### Activity
Copy, exactly and without additions, every line in the records below from the one holding "match headers with" through the one holding "Extractor → Otel).", both ends included.
::::::
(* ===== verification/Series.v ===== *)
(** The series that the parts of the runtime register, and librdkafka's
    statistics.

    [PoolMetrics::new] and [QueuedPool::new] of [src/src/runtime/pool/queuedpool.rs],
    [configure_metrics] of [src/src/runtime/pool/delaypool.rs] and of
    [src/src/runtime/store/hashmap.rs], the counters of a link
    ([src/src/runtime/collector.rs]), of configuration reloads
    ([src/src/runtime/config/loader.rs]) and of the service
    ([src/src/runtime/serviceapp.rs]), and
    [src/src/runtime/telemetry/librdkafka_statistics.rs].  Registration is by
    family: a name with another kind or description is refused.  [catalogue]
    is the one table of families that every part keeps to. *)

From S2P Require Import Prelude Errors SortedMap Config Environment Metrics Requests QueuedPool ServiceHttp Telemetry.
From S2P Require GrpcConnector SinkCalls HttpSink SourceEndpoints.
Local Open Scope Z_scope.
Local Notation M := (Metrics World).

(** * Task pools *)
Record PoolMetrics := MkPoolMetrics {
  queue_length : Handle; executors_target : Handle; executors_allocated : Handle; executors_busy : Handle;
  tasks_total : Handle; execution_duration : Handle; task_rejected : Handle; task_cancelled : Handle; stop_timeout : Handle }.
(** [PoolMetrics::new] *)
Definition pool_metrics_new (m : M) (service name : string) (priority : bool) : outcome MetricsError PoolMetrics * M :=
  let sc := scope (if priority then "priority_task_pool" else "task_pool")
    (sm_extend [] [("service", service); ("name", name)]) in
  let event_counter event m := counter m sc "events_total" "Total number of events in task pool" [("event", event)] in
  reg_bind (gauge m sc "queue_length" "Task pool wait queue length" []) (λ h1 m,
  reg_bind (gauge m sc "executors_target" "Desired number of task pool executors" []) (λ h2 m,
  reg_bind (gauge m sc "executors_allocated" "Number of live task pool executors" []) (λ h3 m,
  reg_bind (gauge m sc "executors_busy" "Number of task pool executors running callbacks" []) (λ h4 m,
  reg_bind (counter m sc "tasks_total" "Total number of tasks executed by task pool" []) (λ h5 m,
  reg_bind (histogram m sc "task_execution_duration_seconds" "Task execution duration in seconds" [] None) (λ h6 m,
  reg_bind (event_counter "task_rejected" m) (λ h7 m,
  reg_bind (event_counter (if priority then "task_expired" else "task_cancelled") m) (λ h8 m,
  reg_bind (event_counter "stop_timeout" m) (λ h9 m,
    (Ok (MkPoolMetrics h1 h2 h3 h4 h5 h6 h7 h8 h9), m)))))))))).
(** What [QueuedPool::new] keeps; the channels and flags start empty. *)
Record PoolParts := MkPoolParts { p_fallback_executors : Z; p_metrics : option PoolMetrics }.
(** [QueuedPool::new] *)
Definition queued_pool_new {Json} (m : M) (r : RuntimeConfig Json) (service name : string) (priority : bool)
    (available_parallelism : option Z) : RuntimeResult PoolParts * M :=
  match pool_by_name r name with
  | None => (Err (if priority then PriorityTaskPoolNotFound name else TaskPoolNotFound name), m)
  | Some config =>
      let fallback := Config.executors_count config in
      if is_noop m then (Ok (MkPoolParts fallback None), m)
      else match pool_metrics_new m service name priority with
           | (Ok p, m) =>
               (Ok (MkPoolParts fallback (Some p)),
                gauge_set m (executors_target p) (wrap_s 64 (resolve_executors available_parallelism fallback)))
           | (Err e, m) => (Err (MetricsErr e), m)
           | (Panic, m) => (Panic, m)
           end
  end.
::::::
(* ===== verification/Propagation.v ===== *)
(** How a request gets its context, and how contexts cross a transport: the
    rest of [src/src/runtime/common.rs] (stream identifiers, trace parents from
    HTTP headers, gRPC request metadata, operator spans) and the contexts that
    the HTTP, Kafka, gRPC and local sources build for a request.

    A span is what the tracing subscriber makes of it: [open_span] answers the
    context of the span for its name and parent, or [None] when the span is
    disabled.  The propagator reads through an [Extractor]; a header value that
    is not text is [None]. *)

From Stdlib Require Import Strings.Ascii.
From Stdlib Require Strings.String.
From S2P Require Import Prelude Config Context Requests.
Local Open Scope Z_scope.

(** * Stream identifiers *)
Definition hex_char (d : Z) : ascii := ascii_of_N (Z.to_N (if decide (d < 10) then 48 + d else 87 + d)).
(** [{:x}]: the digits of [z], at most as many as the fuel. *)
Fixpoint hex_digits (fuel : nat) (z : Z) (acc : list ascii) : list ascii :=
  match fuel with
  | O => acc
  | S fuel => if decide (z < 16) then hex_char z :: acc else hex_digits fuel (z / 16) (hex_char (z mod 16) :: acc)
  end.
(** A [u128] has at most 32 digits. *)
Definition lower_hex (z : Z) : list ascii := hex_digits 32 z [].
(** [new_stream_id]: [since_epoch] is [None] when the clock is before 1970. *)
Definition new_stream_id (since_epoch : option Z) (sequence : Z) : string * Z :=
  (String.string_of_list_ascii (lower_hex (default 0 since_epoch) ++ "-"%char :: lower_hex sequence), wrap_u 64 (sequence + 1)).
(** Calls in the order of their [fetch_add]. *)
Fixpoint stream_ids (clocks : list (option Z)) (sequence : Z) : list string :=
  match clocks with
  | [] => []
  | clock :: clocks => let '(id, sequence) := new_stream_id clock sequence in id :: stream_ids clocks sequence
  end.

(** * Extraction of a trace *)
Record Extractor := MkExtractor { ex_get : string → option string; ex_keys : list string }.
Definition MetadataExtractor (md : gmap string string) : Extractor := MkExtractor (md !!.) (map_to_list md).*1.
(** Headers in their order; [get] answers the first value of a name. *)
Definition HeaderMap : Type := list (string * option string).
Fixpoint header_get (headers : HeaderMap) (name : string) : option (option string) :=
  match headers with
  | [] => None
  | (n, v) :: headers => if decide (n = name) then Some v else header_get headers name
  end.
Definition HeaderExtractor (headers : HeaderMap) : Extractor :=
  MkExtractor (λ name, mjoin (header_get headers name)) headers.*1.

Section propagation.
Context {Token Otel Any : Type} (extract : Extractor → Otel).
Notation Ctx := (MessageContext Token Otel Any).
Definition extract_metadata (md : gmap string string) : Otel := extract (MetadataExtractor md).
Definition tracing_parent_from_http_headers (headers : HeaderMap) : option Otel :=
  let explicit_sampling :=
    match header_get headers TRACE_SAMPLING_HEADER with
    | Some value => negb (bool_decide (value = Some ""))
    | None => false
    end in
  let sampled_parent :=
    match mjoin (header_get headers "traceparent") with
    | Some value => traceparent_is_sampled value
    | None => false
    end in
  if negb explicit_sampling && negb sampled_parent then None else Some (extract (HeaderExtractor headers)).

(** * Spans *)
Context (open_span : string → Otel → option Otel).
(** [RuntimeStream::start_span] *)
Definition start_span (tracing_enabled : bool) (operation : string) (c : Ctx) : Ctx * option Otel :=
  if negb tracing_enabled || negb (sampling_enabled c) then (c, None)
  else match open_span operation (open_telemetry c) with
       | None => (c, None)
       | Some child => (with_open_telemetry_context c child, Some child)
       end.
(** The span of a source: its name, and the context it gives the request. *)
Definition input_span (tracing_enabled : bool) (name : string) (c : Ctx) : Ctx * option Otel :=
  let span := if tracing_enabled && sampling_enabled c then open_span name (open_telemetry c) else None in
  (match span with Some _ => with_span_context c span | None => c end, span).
::::::
### Output of the task
  match headers with
  | [] => None
  | (n, v) :: headers => if decide (n = name) then Some v else header_get headers name
  end.
Definition HeaderExtractor (headers : HeaderMap) : Extractor :=
  MkExtractor (λ name, mjoin (header_get headers name)) headers.*1.

Section propagation.
Context {Token Otel Any : Type} (extract : Extractor → Otel).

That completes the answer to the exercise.